Svetlana Dotsenko has been to 12 countries in the past year promoting her educational technology start-up. Uber is her transportation of choice.
“Using the local taxi companies ranges from inconvenient to simply impossible,” says the Boston-based CEO of Project Lever, which matches students with academic advisers. “I almost never have their local phone numbers, and calling in advance would require having a local sim card in a lot of cases.”
Even when she travels to domestic destinations such as New York City, she opts for a ride-hailing service.
“I found that normal cabs have an awful quality of service,” she says.
More and more business travelers such as Dotsenko are choosing services such as Uber and Lyft over taxis and rental cars, according to a report by Certify, a travel expense management software company. In the third quarter of 2016, for the first time, ride-hailing services made up the majority of receipts in the ground transportation category.
In the three-month period that ended in September, Certify studied more than 10 million ground transportation receipts primarily in North America. Uber and Lyft accounted for 52% of them. Uber was the most popular of the two, with 48% of receipts vs. Lyft’s 4%.
A year ago, in the same quarter, ride-hailing services accounted for 34% of receipts, taxis for 22% and rental cars 44%.
“We continue to see interest in the ride-sharing economy,” says Robert Neveu, CEO of Certify. “Small to medium businesses were the early adopters. Now, more Fortune 500 companies are adding them to approved vendor lists.”
Taxi use is down 63% since the first quarter of 2014, according to Certify’s quarterly SpendSmart report.
Ride-hailing apps have become so popular that even other travel companies are aligning themselves with them. For instance, Starwood Hotels and Resorts, which was recently acquired by Marriott International, lets frequent guests link the Starwood Preferred Guest app with Uber to earn points for every ride.
Hilton Worldwide and InterContinental Hotels Group also have similar partnerships.
Travelers say they also like features of the ride-sharing apps that allow them to track the cars before arrival and during the trip.
“I find that the drivers arrive more quickly and reliably, and the rides are generally less expensive, unless it is a surge pricing time,” says Madeline Enos, a media relations specialist for Softwareadvice.com. “I like being able to see the location of my driver on the app as they get closer to pick-up.”
Debora Mitchell, president of a marketing consultancy in Scottsdale, Ariz., says she prefers Uber or Lyft over taxis because, in her opinion, the cars are newer and cleaner and the drivers are more social and knowledgeable about their cities.
“Unlike many taxi rides in my experience, I never feel as if I’m getting the run-around or getting duped into paying a higher fare,” she says.
She also likes that they can pick up at many airports.
But most of all, she prefers them because she has had exceptional drivers. One time, late at night, she left her purse, with her cellphone, in the back seat of an Uber. She didn’t realize it until an hour later.

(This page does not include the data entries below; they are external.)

(** * Connection pools of the postgres check

    A shallow embedding of
    [postgres/datadog_checks/postgres/connections.py]:
    [MultiDatabaseConnectionPool] and its subclass
    [MultiDatabaseConnectionPoolLimited].

    Python objects are mutated in place and a mutation made before an
    exception is raised stays visible afterwards.  Every method is therefore
    a function from the state of the world (the attributes of [self] and the
    connection objects the pool refers to) to an outcome and a new state;
    the new state is returned also when the outcome is an exception. *)

From stdpp Require Import base option list strings gmap.
From Stdlib Require Import ZArith Lia.

Local Open Scope string_scope.
Local Open Scope Z_scope.
#[local] Set Warnings "-clear-no-such-hyp".

(** ** Outcomes of a call *)

(** The exceptions that the modelled code can meet.  [DriverError] stands for
    whatever the collaborators raise: the connection factory, and the
    [close] and [rollback] methods of a connection. *)
Inductive exn : Type :=
  | ValueError
  | KeyError
  | AttributeError
  | StopIteration
  | OverflowError
  | DriverError (code : nat).

Inductive result (A : Type) : Type :=
  | Ok (a : A)
  | Raise (e : exn).
Arguments Ok {A} a.
Arguments Raise {A} e.

(** ** Connection objects *)

(** A connection is a mutable object of the driver; the pool and its callers
    hold references to it.  [conn] is the identity of the object and [Heap]
    gives the current contents of every object. *)
Definition conn : Type := nat.

(** [closed] and [status] are the attributes the pool reads.  [close_error]
    and [rollback_error] say what the next [close()] and [rollback()] raise,
    if anything; [close_calls] counts the calls of [close()]. *)
Record ConnObj : Type := mkConnObj {
  closed : bool;
  status : Z;
  close_error : option exn;
  rollback_error : option exn;
  close_calls : nat
}.

Definition Heap : Type := conn -> ConnObj.

Definition heap_set (c : conn) (o : ConnObj) (h : Heap) : Heap :=
  fun c' => if Nat.eqb c' c then o else h c'.

(** [psycopg2.extensions.STATUS_READY] *)
Definition STATUS_READY : Z := 1.

(** [db.close()] *)
Definition conn_close (c : conn) (h : Heap) : result unit * Heap :=
  let o := h c in
  match close_error o with
  | Some e =>
      (Raise e,
       heap_set c (mkConnObj (closed o) (status o) (close_error o)
                             (rollback_error o) (S (close_calls o))) h)
  | None =>
      (Ok tt,
       heap_set c (mkConnObj true (status o) (close_error o)
                             (rollback_error o) (S (close_calls o))) h)
  end.

(** [db.rollback()] *)
Definition conn_rollback (c : conn) (h : Heap) : result unit * Heap :=
  let o := h c in
  match rollback_error o with
  | Some e => (Raise e, h)
  | None =>
      (Ok tt,
       heap_set c (mkConnObj (closed o) STATUS_READY (close_error o)
                             (rollback_error o) (close_calls o)) h)
  end.

(** The connection factory handed to the constructor: [parameters] is
    [len(inspect.signature(connect_fn).parameters)] and [call] is what
    [connect_fn(dbname)] does. *)
Record Factory : Type := mkFactory {
  parameters : nat;
  call : string -> Heap -> result conn * Heap
}.

(** ** Dictionaries

    A Python [dict] keeps its keys in insertion order, and the pool depends
    on that order ([next(iter(d))], [list(d.items())], the first minimum
    found by [min]).  [_conns] is therefore an association list without
    repeated keys. *)
Section Dict.
Context {V : Type}.

Definition dict : Type := list (string * V).

(** [d.get(k)] *)
Fixpoint dict_get (k : string) (d : dict) : option V :=
  match d with
  | [] => None
  | (k', v) :: d' => if String.eqb k' k then Some v else dict_get k d'
  end.

(** [d.pop(k, default)]: the value removed, if any, and what is left. *)
Fixpoint dict_pop (k : string) (d : dict) : option V * dict :=
  match d with
  | [] => (None, [])
  | (k', v) :: d' =>
      if String.eqb k' k then (Some v, d')
      else let '(r, d'') := dict_pop k d' in (r, (k', v) :: d'')
  end.

(** [d[k] = v]: a key already present keeps its place, a new key goes
    last. *)
Fixpoint dict_set (k : string) (v : V) (d : dict) : dict :=
  match d with
  | [] => [(k, v)]
  | (k', v') :: d' =>
      if String.eqb k' k then (k, v) :: d' else (k', v') :: dict_set k v d'
  end.

Definition dict_keys (d : dict) : list string := map fst d.
End Dict.
Arguments dict V : clear implicits.

(** ** The state of a pool *)

Record Stats : Type := mkStats {
  connection_opened : Z;
  connection_pruned : Z;
  connection_closed : Z;
  connection_closed_failed : Z
}.

(** The entries of [_conns] are built in [get_connection] only, from a
    connection, a deadline and the time of the access.  A time is a
    [datetime], counted in microseconds (the resolution of [datetime]) since
    [datetime.min], the first instant of the year 1. *)
Record ConnectionWithTTLAndLastAccess : Type := mkEntry {
  connection : conn;
  deadline : Z;
  last_access : Z
}.

(** The attributes of [self] together with the heap of connection objects.
    [has_log] tells whether [self] has an attribute [_log]: neither class
    assigns it.  [max_conn] and [dbs_usage] belong to the limited pool; the
    methods of the base class never touch them. *)
Record state : Type := mkState {
  _stats : Stats;
  _conns : dict ConnectionWithTTLAndLastAccess;
  connect_fn : Factory;
  has_log : bool;
  max_conn : Z;
  dbs_usage : gmap string bool;
  heap : Heap
}.

Definition set_stats (s : Stats) (st : state) : state :=
  mkState s (_conns st) (connect_fn st) (has_log st) (max_conn st)
          (dbs_usage st) (heap st).
Definition set_conns (d : dict ConnectionWithTTLAndLastAccess) (st : state)
  : state :=
  mkState (_stats st) d (connect_fn st) (has_log st) (max_conn st)
          (dbs_usage st) (heap st).
Definition set_connect_fn (f : Factory) (st : state) : state :=
  mkState (_stats st) (_conns st) f (has_log st) (max_conn st)
          (dbs_usage st) (heap st).
Definition set_dbs_usage (u : gmap string bool) (st : state) : state :=
  mkState (_stats st) (_conns st) (connect_fn st) (has_log st) (max_conn st)
          u (heap st).
Definition set_heap (h : Heap) (st : state) : state :=
  mkState (_stats st) (_conns st) (connect_fn st) (has_log st) (max_conn st)
          (dbs_usage st) h.

(** ** The monad of methods *)

Definition M (A : Type) : Type := state -> result A * state.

“Panic set in. What to do? I got to a computer, logged into my account and contacted the driver,” she says. “It said to expect a response usually within 24 hours. … I received an immediate response, and the driver brought it back to me that night, all my credit cards and cash still in the wallet.”
Jake Steward, an operational director at a college study abroad program in Sarasota, Fla., says using Uber makes completing his monthly expense reports easier.
“The Uber app saves every trip with a map of the route you have taken, the card you used to pay and the date and time when you took the trip,” he says. “No more hanging on to poorly printed taxi receipts.”
He also likes that before you commit to a ride, you can get an estimate to make sure it is truly cost-effective.
Some travelers say it is not always the cheapest option.
Elizabeth Avery, founder of Kalorama Capital, an investment bank, says she does a price comparison before settling on a mode of transportation.
“On one occasion, I had a pricey surge quote from Uber more than a taxi so I opted for the latter,” she says. “It is key as a result to watch out for surges and be sure that you use the most economical version of Lyft or Uber.”
Neveu says companies have to be cautious about their employees’ use of ride-hailing apps.
Unlike taxis, the apps have surge pricing and different prices for different types of vehicles. Uber, for instance, has Uber X, a regular car; Uber XL, a larger car; UberSelect, a luxury sedan; and UberBLACK, executive luxury service.
There are also ride-sharing options that cost less but mean that travelers have to spend more time in the vehicle as drivers pick up others.
“When you take a taxi, it’s a fixed rate for that city,” Neveu says. “When you get ride sharing, there are multiple standards of service. In hotels, you get a standard room or a suite, you fly coach or business class. It’s becoming similar.”
Neveu expects to see companies address that in the future.
“I think there are going to be extended policies around those,” he says.